==================================================== Exercises ==================================================== This page contains two take-home exercises that reinforce the concepts from Lecture 9. Each exercise asks you to **write code from scratch** based on a specification -- no starter code is provided.
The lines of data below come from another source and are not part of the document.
(** C1: extracting after an insert gives back the low [width] bits of the
    inserted value, for any word and any integer value. *)
Theorem extract_insert (v w : Z) :
  extract f (insert f v w) = Z.land v (Z.shiftl 1 (width f) - 1).
Proof.
  destruct (BitField_init_inv a b f Hinit) as (Hab & Hb & ->).
  unfold extract, insert, WORD_SIZE in *. simpl.
  rewrite mask_is_ones.
  apply Z.bits_inj'. intros i Hi.
  testbits. replace (i + a - a) with i by lia.
  split_comparisons; simpl; try lia;
    rewrite ?andb_false_r, ?andb_true_r; reflexivity.
Qed.

(** C2: inserting into a word leaves every bit outside
    [from_bit .. to_bit] as it was. *)
Theorem insert_frame (v w i : Z) :
  is_word w ->
  i < from_bit f \/ to_bit f < i ->
  Z.testbit (insert f v w) i = Z.testbit w i.
Proof.
  destruct (BitField_init_inv a b f Hinit) as (Hab & Hb & ->).
  unfold insert. simpl. intros Hw Hout.
  destruct (Z.lt_ge_cases i 0) as [Hneg|Hi].
  { rewrite !Z.testbit_neg_r by assumption. reflexivity. }
  destruct (Z.lt_ge_cases i WORD_SIZE) as [Hlow|Hhigh].
  - unfold WORD_SIZE in *. testbits.
    split_comparisons; simpl; try lia;
      rewrite ?andb_false_r, ?andb_true_r, ?orb_false_r; reflexivity.
  - rewrite (word_high_bits w i Hw Hhigh).
    unfold WORD_SIZE in *. testbits.
    split_comparisons; simpl; try lia;
      rewrite ?andb_false_r, ?andb_true_r, ?orb_false_r; reflexivity.
Qed.

End Constructed.

Lemma extract_insert_witness :
  BitField_init 4 7 =
    Ok (mkBitField 4 7 4 15 240 4294967055) /\
  extract (mkBitField 4 7 4 15 240 4294967055)
    (insert (mkBitField 4 7 4 15 240 4294967055) 0x1f5 0xaa00aa00)
  = Z.land 0x1f5 (Z.shiftl 1 4 - 1).
Proof.
  assert (H : BitField_init 4 7 = Ok (mkBitField 4 7 4 15 240 4294967055))
    by reflexivity.
  split; [exact H |].
  exact (extract_insert 4 7 _ H 0x1f5 0xaa00aa00).
Defined.

Lemma insert_frame_witness :
  BitField_init 4 7 =
    Ok (mkBitField 4 7 4 15 240 4294967055) /\
  is_word 0xaa00aa00 /\ (3 < 4 \/ 7 < 3) /\
  Z.testbit (insert (mkBitField 4 7 4 15 240 4294967055) 0x0f 0xaa00aa00) 3
  = Z.testbit 0xaa00aa00 3.
Proof.
  assert (H : BitField_init 4 7 = Ok (mkBitField 4 7 4 15 240 4294967055))
    by reflexivity.
  assert (Hw : is_word 0xaa00aa00) by (unfold is_word; simpl; lia).
  assert (Hi : 3 < 4 \/ 7 < 3) by (left; lia).
  split; [exact H | split; [exact Hw | split; [exact Hi |]]].
  exact (insert_frame 4 7 _ H 0x0f 0xaa00aa00 3 Hw Hi).
Defined.

(** * Further properties of sign_extend *)

(** On the documented domain the branch taken is decided by comparing
    [field] with [2^(width-1)]. *)
Lemma sign_extend_value_in_contract (field width : Z) :
  width > 1 -> 0 <= field < 2 ^ width ->
  sign_extend_value field width =
  Ok (if 2 ^ (width - 1) <=? field then field - 2 ^ width else field).
Proof.
  intros Hw Hf.
  assert (Hp : 0 < 2 ^ (width - 1)) by (apply Z.pow_pos_nonneg; lia).
  assert (Hd : 2 ^ width = 2 * 2 ^ (width - 1)).
  { rewrite <- pow2_succ by lia. f_equal. lia. }
  assert (Hd' : 2 ^ (width + 1) = 2 * 2 ^ width) by (apply pow2_succ; lia).
  rewrite sign_extend_value_accepted by lia.
  rewrite (testbit_top field (width - 1)) by
    (replace (width - 1 + 1) with width by lia; lia).
  destruct (Z.leb_spec (2 ^ (width - 1)) field) as [Hle|Hlt]; [|reflexivity].
  f_equal.
  assert (field mod 2 ^ (width - 1) = field - 2 ^ (width - 1)); [|lia].
  symmetry. apply Z.mod_unique with (q := 1); lia.
Qed.
(** [transform_rc(rowcol, affine)] with a float affine. *)
Definition transform_rc_float (rowcol : RowColumn) (affine : GeoAffine)
  : GeoCoordinate :=
  let x' := float_add
              (float_add (ulx affine)
                         (float_mul (inject_Z (column rowcol)) (xres affine)))
              (float_mul (inject_Z (row rowcol)) (rot1 affine)) in
  let y' := float_add
              (float_add (uly affine)
                         (float_mul (inject_Z (column rowcol)) (rot2 affine)))
              (float_mul (inject_Z (row rowcol)) (yres affine)) in
  mkGeoCoordinate x' y'.

(** [determine_hv(coord, aff)] and [chipul(coord, aff)] on floats. *)
Definition determine_hv_float (coord : GeoCoordinate) (aff : GeoAffine)
  : result (Z * Z) :=
  rc <- transform_geo_float coord aff ;;
  Ok (column rc, row rc).

Definition chipul_float (coord : GeoCoordinate) (aff : GeoAffine)
  : result GeoCoordinate :=
  rc <- transform_geo_float coord aff ;;
  Ok (transform_rc_float rc aff).

(** ** Extents as run-time values *)

(** [split_extent] and [transform_ext] inspect the class of their argument
    with [isinstance]; an argument is one of the two extent tuples or any
    other object. *)
Inductive extent : Type :=
| OfGeoExtent (e : GeoExtent)
| OfRowColumnExtent (e : RowColumnExtent)
| OfOther.
Lemma apply_op_well_formed (m : ScreenShareManager) (now : Z) (op : Op) (u : string) :
  well_formed_entry m u -> well_formed_entry (apply_op m now op).1 u.
Proof.
  intros Hwf. destruct (decide (op_user op = u)) as [<- | Hne].
  - unfold well_formed_entry, getScreenShareState.
    destruct op as [u r c | u r | u r err | u]; simpl.
    + rewrite lookup_insert_eq. intros st [= <-]. simpl. split_and!; eauto.
      * eexists. split; [reflexivity |]. apply str_or_nonempty. discriminate.
      * eexists. split;
          [ rewrite getMetrics_addToHistory, decide_True by reflexivity;
            apply last_push_bounded
          | reflexivity ].
    + destruct (activeScreenShares m !! u) as [old |] eqn:Hget; simpl.
      * rewrite lookup_insert_eq. intros st [= <-]. simpl.
        destruct (Hwf old Hget) as (Hmic & _ & Hq & Hsurface & _).
        split_and!; eauto.
        eexists. split;
          [ rewrite getMetrics_addToHistory, decide_True by reflexivity;
            apply last_push_bounded
          | reflexivity ].
      * rewrite Hget. discriminate.
    + rewrite lookup_delete_eq. discriminate.
    + rewrite lookup_delete_eq. discriminate.
  - unfold well_formed_entry.
    destruct (apply_op_other m now op u Hne) as [-> ->]. exact Hwf.
Qed.

(** X4.  In a store that started empty every entry has the microphone flag
    on, the camera flag opposite to the sharing flag, a tier and a non-empty
    surface label, whatever calls were made; and the last event of the
    identity's history is a start when the entry is sharing and a stop when
    it is not. *)
Theorem store_entries_well_formed (calls : list (Z * Op)) (u : string)
    (st : ScreenShareState) :
  getScreenShareState (run_ops new_manager calls).1 u = Some st ->
  micOn st = true
  ∧ camOn st = negb (isScreenSharing st)
  ∧ is_Some (quality st)
  ∧ (∃ surface, displaySurface st = Some surface ∧ surface ≠ "")
  ∧ ∃ e, last (getMetrics (run_ops new_manager calls).1 u) = Some e
         ∧ type e = (if isScreenSharing st then ev_start else ev_stop).
Proof.
  assert (Hwf : ∀ m, well_formed_entry m u ->
                     well_formed_entry (run_ops m calls).1 u).
  { induction calls as [| [now op] rest IH]; intros m Hm; [exact Hm |].
    destruct (run_ops_cons m now op rest) as [-> _].
    apply IH, apply_op_well_formed, Hm. }
  apply Hwf. intros st'. unfold getScreenShareState. simpl.
  rewrite lookup_empty. discriminate.
Qed.

Lemma store_entries_well_formed_witness :
  ∃ e, last (getMetrics (run_ops new_manager fifty_one_starts).1 "u1") = Some e
       ∧ type e = ev_start.
Proof.
  destruct (store_entries_well_formed fifty_one_starts "u1"
              (fresh_state None)) as (_ & _ & _ & _ & e & He & Htype).
  - vm_compute. reflexivity.
  - exists e. split; [exact He | exact Htype].
Defined.

(** ** What the histories hold *)

Lemma newest_subseteq {A} (n : nat) (l : list A) : newest n l ⊆ l.
Proof. unfold newest. apply subseteq_drop. Qed.

Lemma apply_op_events (m : ScreenShareManager) (now : Z) (op : Op) :
  Forall (λ e, userId e = op_user op ∧ timestamp e = now
               ∧ type e ≠ ev_quality_change)
         (apply_op m now op).2.
Proof.
  destruct op as [u r c | u r | u r err | u]; simpl;
    repeat constructor; discriminate.
Qed.
Lemma spawn_stage_piped e i n in_fd command w :
  (forall k, e_fails e k = false) ->
  (i <? n - 1) = true ->
  let r := lowest_free (w_fds w) in
  let wr := lowest_free (r :: w_fds w) in
  exists w',
    spawn_stage e i n in_fd command w = (Ret (Some (w_next_pid w, r)), w')
    /\ w_trace w' = w_trace w ++ EvPipe (Some (r, wr)) :: EvFork (Some (w_next_pid w))
                                :: close_in in_fd ++ [EvClose wr]
    /\ w_fds w' = filter (fun x => x ≠ wr)
                    (if bool_decide (in_fd ≠ STDIN_FILENO)
                     then filter (fun x => x ≠ in_fd) (wr :: r :: w_fds w)
                     else wr :: r :: w_fds w).
Proof.
  intros Hno Hi r wr.
  unfold spawn_stage, pipe, fork, close, close_in. run. rewrite Hi, Hno. simpl.
  rewrite Hno. simpl.
  case_bool_decide; simpl; eexists; (split; [reflexivity|]); simpl;
    rewrite <- ?app_assoc; done.
Qed.

Lemma spawn_stage_last e i n in_fd command w :
  (forall k, e_fails e k = false) ->
  (i <? n - 1) = false ->
  exists w',
    spawn_stage e i n in_fd command w = (Ret (Some (w_next_pid w, in_fd)), w')
    /\ w_trace w' = w_trace w ++ EvFork (Some (w_next_pid w)) :: close_in in_fd
    /\ w_fds w' = (if bool_decide (in_fd ≠ STDIN_FILENO)
                   then filter (fun x => x ≠ in_fd) (w_fds w)
                   else w_fds w).
Proof.
  intros Hno Hi.
  unfold spawn_stage, pipe, fork, close, close_in. run. rewrite Hi. simpl.
  rewrite Hno. simpl.
  case_bool_decide; simpl; eexists; (split; [reflexivity|]); simpl;
    rewrite <- ?app_assoc; done.
Qed.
All files should be created inside your ``~/enpm605_ws/src/executor_demo/`` workspace package. .. dropdown:: Exercise 1 -- Mutex vs Single-Threaded Comparison :icon: gear :class-container: sd-border-primary :class-title: sd-font-weight-bold **Goal** Observe the behavior difference between a ``SingleThreadedExecutor`` and a ``MultiThreadedExecutor`` with a ``MutuallyExclusiveCallbackGroup`` containing a slow callback. .. raw:: html
**Specification** Create the file ``executors_demo/slow_callback_demo.py`` that implements the following. 1. **``SlowCallbackDemo(Node)``** class: - ``__init__(self)``: calls ``super().__init__("slow_cb_demo")``, creates a ``MutuallyExclusiveCallbackGroup`` stored as ``_group``, and creates three timers: - ``_fast_timer``: 2 Hz, 50 ms execution (simulated with ``time.sleep(0.05)``), assigned to ``_group``. - ``_slow_timer``: 1 Hz, 600 ms execution (``time.sleep(0.60)``), assigned to ``_group``. - ``_monitor_timer``: 5 Hz, negligible execution, assigned to ``_group``. Logs ``"monitor tick"`` without sleeping. 2. Three callbacks each logging their name and the current wall time at entry and exit. 3. **Two entry points** in ``scripts/``: - ``run_single_threaded.py``: uses ``rclpy.spin(node)`` (implicitly single-threaded). - ``run_multi_threaded.py``: uses ``MultiThreadedExecutor(num_threads=4)``. 4. Register both in ``setup.py``. **Observation questions (answer as comments at the top of each entry point file)** - In the single-threaded case, what happens to ``_fast_timer`` and ``_monitor_timer`` while ``_slow_timer`` is executing? - In the multi-threaded case with a mutex group, is there any difference in behavior? Why or why not? **Verification** .. code-block:: console ros2 run executors_demo single_threaded_slow ros2 run executors_demo multi_threaded_slow .. dropdown:: Exercise 2 -- Reentrant Pipeline :icon: gear :class-container: sd-border-primary :class-title: sd-font-weight-bold **Goal** Build a node with two independent callback pipelines using a ``ReentrantCallbackGroup``, observe that they overlap correctly, and introduce a deliberate race condition to see what goes wrong. .. raw:: html
**Specification** Create ``executors_demo/reentrant_pipeline.py``. 1. **``ReentrantPipeline(Node)``** class with one ``ReentrantCallbackGroup``: - ``_camera_cb``: fires at 5 Hz, takes 80 ms (``time.sleep(0.08)``). Appends a timestamped entry to a shared list ``self._log``. - ``_lidar_cb``: fires at 5 Hz, takes 80 ms (``time.sleep(0.08)``). Appends a timestamped entry to the same ``self._log``. - ``_report_cb``: fires at 1 Hz, prints the length and last three entries of ``self._log``. 2. Entry point ``scripts/run_reentrant_pipeline.py`` using ``MultiThreadedExecutor(num_threads=4)``. 3. Register in ``setup.py``. **Part B -- Introduce and fix a race condition** Both ``_camera_cb`` and ``_lidar_cb`` append to the same list without a lock. Run the node for several seconds and note whether you ever observe a corrupted log (duplicated or missing entries). Then: - Protect ``self._log`` with a ``threading.Lock``. - Verify that the log is now consistent. **Written reflection (include as a comment block at the top of the file)** - Did you observe a race condition without the lock? Why is list ``append`` generally safe in CPython but not guaranteed across all Python implementations? - What would happen if you switched the group to ``MutuallyExclusiveCallbackGroup``? Would the race condition disappear? At what cost?